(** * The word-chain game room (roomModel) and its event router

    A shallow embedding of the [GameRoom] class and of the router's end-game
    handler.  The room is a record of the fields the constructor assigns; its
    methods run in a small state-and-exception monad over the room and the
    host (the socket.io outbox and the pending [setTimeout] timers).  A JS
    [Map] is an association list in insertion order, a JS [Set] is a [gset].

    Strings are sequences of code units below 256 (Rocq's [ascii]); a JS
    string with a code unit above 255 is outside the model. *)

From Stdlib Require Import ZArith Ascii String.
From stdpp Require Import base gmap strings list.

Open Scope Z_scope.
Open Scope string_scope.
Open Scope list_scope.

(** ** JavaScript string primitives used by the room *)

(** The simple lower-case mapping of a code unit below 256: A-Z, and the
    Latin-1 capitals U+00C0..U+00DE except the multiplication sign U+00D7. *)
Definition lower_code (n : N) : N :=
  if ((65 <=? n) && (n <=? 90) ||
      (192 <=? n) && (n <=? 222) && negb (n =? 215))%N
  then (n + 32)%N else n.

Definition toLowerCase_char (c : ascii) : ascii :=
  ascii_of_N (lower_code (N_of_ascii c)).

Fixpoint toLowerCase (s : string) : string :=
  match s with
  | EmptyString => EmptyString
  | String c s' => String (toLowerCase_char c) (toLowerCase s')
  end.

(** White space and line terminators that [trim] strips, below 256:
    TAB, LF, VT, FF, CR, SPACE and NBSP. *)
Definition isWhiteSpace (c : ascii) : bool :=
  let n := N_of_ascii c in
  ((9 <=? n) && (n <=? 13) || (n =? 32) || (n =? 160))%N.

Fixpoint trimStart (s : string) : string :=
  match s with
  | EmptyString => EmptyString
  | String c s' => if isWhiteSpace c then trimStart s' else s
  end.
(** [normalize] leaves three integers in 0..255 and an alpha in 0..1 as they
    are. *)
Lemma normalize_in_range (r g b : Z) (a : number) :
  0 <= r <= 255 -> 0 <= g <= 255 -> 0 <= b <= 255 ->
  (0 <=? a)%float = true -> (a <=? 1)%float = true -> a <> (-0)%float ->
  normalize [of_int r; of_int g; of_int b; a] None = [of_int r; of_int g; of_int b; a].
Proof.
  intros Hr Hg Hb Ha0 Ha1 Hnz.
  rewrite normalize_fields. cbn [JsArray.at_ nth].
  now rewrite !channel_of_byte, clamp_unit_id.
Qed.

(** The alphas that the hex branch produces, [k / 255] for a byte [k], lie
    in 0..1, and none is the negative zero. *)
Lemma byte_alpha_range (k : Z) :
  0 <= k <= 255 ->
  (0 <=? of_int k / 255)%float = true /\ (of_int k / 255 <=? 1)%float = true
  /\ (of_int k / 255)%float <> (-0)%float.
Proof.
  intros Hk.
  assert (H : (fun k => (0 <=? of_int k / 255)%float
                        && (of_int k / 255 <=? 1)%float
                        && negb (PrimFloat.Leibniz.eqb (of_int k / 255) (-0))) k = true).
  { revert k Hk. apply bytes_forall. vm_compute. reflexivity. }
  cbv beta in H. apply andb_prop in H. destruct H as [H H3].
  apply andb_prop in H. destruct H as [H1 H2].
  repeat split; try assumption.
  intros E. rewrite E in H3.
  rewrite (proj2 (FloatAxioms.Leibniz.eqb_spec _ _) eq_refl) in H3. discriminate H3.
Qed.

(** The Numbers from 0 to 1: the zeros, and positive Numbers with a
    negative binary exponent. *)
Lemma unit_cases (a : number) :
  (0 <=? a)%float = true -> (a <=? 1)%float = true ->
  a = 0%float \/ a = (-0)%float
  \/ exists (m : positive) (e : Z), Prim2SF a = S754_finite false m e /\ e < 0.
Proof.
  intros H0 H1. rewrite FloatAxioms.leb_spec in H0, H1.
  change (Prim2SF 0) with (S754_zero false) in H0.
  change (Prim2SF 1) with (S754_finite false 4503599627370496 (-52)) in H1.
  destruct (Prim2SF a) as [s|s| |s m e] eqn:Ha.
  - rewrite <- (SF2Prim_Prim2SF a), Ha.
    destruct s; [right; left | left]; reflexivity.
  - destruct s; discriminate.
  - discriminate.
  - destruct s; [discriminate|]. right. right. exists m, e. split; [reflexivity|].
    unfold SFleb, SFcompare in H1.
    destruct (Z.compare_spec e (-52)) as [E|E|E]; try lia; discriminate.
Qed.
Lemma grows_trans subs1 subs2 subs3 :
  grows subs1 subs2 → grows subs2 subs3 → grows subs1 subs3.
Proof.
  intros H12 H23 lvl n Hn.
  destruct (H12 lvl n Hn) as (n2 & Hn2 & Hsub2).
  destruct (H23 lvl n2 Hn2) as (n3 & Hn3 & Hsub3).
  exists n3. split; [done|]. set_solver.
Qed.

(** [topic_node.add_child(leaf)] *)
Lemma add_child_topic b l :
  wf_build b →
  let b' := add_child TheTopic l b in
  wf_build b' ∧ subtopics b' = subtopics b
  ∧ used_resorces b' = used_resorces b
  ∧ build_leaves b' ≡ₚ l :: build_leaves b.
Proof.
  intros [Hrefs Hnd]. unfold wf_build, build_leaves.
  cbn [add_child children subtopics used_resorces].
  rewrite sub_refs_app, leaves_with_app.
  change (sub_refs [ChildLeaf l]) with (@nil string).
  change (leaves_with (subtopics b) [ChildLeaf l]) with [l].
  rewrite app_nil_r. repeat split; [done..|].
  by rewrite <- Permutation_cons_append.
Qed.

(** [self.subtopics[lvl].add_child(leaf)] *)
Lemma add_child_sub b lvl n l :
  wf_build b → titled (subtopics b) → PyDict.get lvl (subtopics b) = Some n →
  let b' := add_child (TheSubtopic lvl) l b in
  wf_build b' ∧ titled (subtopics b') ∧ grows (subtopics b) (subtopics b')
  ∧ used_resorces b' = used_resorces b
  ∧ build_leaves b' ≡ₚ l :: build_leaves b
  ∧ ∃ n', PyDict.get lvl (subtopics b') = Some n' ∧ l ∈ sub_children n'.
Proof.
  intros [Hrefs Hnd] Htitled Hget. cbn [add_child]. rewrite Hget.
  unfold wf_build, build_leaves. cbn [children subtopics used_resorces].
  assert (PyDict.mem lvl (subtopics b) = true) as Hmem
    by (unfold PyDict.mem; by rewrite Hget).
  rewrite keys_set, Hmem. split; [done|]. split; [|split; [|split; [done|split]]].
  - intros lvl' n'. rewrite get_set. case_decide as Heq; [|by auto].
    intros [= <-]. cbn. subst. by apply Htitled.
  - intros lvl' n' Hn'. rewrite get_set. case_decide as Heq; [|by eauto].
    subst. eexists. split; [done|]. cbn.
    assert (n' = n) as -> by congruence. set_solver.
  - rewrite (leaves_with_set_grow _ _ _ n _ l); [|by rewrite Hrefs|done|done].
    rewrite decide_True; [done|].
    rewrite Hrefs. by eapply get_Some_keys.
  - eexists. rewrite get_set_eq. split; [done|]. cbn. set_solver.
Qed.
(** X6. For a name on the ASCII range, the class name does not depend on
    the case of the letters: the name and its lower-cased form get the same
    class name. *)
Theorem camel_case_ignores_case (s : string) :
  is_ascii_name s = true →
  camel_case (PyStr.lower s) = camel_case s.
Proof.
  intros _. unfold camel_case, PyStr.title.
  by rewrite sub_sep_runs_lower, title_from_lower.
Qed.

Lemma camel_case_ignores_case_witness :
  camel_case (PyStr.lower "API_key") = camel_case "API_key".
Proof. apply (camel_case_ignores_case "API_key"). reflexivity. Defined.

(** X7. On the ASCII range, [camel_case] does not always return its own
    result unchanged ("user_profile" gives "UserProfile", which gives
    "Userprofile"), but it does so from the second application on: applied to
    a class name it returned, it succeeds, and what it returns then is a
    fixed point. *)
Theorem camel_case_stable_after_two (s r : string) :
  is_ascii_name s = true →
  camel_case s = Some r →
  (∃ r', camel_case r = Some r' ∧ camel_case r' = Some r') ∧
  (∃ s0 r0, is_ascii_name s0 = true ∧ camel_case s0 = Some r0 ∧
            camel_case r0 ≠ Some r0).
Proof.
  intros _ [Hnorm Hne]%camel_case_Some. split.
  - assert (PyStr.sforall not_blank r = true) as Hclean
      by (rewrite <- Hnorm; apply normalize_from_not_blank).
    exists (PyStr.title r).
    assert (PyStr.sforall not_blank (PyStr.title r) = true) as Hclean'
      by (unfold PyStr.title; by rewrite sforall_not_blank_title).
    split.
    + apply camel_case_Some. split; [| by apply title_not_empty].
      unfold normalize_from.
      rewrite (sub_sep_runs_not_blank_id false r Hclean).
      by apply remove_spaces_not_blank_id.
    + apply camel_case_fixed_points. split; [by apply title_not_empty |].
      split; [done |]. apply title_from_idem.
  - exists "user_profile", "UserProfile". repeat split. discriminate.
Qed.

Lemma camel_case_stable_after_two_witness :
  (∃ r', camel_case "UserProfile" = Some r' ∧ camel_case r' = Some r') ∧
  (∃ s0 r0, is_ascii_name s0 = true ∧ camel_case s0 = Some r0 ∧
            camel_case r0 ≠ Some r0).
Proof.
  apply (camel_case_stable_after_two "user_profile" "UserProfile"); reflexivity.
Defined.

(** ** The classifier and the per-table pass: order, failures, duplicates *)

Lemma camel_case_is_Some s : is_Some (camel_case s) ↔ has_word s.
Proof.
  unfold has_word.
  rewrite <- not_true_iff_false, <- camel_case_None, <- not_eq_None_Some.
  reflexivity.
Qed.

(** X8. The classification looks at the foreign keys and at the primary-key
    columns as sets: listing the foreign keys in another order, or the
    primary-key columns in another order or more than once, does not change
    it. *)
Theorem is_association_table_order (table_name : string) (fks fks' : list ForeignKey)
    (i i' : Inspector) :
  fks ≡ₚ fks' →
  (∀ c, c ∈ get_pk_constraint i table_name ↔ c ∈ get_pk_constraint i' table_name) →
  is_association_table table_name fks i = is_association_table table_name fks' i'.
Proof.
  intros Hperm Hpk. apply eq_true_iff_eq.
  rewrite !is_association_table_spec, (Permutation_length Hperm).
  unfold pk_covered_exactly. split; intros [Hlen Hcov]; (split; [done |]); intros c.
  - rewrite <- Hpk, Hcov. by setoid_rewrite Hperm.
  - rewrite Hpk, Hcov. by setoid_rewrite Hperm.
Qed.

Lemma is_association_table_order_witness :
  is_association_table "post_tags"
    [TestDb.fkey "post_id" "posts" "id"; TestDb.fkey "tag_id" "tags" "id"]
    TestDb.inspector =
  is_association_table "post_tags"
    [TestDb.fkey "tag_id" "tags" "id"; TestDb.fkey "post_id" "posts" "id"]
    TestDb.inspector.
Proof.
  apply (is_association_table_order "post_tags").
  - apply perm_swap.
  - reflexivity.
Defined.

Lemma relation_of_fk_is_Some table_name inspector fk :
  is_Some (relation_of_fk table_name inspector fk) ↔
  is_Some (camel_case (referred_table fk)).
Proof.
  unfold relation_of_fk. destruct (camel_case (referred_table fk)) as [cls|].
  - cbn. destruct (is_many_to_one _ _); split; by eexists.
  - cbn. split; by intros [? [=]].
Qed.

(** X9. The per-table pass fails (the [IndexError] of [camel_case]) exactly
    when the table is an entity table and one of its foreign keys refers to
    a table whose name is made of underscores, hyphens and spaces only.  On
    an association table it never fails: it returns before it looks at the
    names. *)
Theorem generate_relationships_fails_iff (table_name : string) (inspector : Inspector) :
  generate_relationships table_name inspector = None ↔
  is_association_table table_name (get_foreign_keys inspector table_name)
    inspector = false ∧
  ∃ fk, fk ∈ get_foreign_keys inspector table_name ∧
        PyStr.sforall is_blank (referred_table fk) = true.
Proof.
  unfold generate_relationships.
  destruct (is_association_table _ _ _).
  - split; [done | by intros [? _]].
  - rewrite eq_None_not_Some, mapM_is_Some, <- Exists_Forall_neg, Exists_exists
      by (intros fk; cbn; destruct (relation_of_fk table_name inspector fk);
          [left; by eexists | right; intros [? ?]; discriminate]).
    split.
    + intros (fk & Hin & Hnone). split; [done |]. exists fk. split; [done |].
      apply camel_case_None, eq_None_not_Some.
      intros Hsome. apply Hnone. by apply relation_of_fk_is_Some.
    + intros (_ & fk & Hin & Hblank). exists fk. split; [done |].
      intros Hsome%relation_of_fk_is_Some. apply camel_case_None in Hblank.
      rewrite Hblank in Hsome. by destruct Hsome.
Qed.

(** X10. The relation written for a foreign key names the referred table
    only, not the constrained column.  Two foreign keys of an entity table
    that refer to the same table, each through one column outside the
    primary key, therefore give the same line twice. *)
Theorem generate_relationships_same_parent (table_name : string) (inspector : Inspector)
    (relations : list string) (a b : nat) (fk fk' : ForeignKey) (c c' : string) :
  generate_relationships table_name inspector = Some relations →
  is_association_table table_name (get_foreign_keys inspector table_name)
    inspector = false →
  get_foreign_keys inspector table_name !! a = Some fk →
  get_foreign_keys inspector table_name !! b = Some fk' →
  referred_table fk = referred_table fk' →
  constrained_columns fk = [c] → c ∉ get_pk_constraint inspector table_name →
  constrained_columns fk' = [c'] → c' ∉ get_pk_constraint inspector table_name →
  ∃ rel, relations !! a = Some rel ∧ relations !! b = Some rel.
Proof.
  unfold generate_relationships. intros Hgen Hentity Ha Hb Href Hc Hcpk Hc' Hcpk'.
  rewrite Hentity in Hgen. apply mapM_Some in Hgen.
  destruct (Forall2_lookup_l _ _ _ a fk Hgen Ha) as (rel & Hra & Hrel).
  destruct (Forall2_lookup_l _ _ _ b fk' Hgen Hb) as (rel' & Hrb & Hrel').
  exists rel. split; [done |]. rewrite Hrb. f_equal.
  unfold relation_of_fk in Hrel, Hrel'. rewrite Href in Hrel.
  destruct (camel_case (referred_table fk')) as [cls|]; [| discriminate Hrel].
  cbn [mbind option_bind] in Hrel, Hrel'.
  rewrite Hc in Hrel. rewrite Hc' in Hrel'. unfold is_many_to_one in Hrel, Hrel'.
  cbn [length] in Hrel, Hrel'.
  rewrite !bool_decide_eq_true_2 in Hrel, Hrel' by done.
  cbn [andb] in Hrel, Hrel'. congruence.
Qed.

──────────

# What to do
Copy out each line of the material above, word for word, from the first down to the line containing "ascii_of_N (lower_code (N_of_ascii c)).". Add nothing.

# Answer for this exercise
(** * The word-chain game room (roomModel) and its event router

    A shallow embedding of the [GameRoom] class and of the router's end-game
    handler.  The room is a record of the fields the constructor assigns; its
    methods run in a small state-and-exception monad over the room and the
    host (the socket.io outbox and the pending [setTimeout] timers).  A JS
    [Map] is an association list in insertion order, a JS [Set] is a [gset].

    Strings are sequences of code units below 256 (Rocq's [ascii]); a JS
    string with a code unit above 255 is outside the model. *)

From Stdlib Require Import ZArith Ascii String.
From stdpp Require Import base gmap strings list.

Open Scope Z_scope.
Open Scope string_scope.
Open Scope list_scope.

(** ** JavaScript string primitives used by the room *)

(** The simple lower-case mapping of a code unit below 256: A-Z, and the
    Latin-1 capitals U+00C0..U+00DE except the multiplication sign U+00D7. *)
Definition lower_code (n : N) : N :=
  if ((65 <=? n) && (n <=? 90) ||
      (192 <=? n) && (n <=? 222) && negb (n =? 215))%N
  then (n + 32)%N else n.

Definition toLowerCase_char (c : ascii) : ascii :=
  ascii_of_N (lower_code (N_of_ascii c)).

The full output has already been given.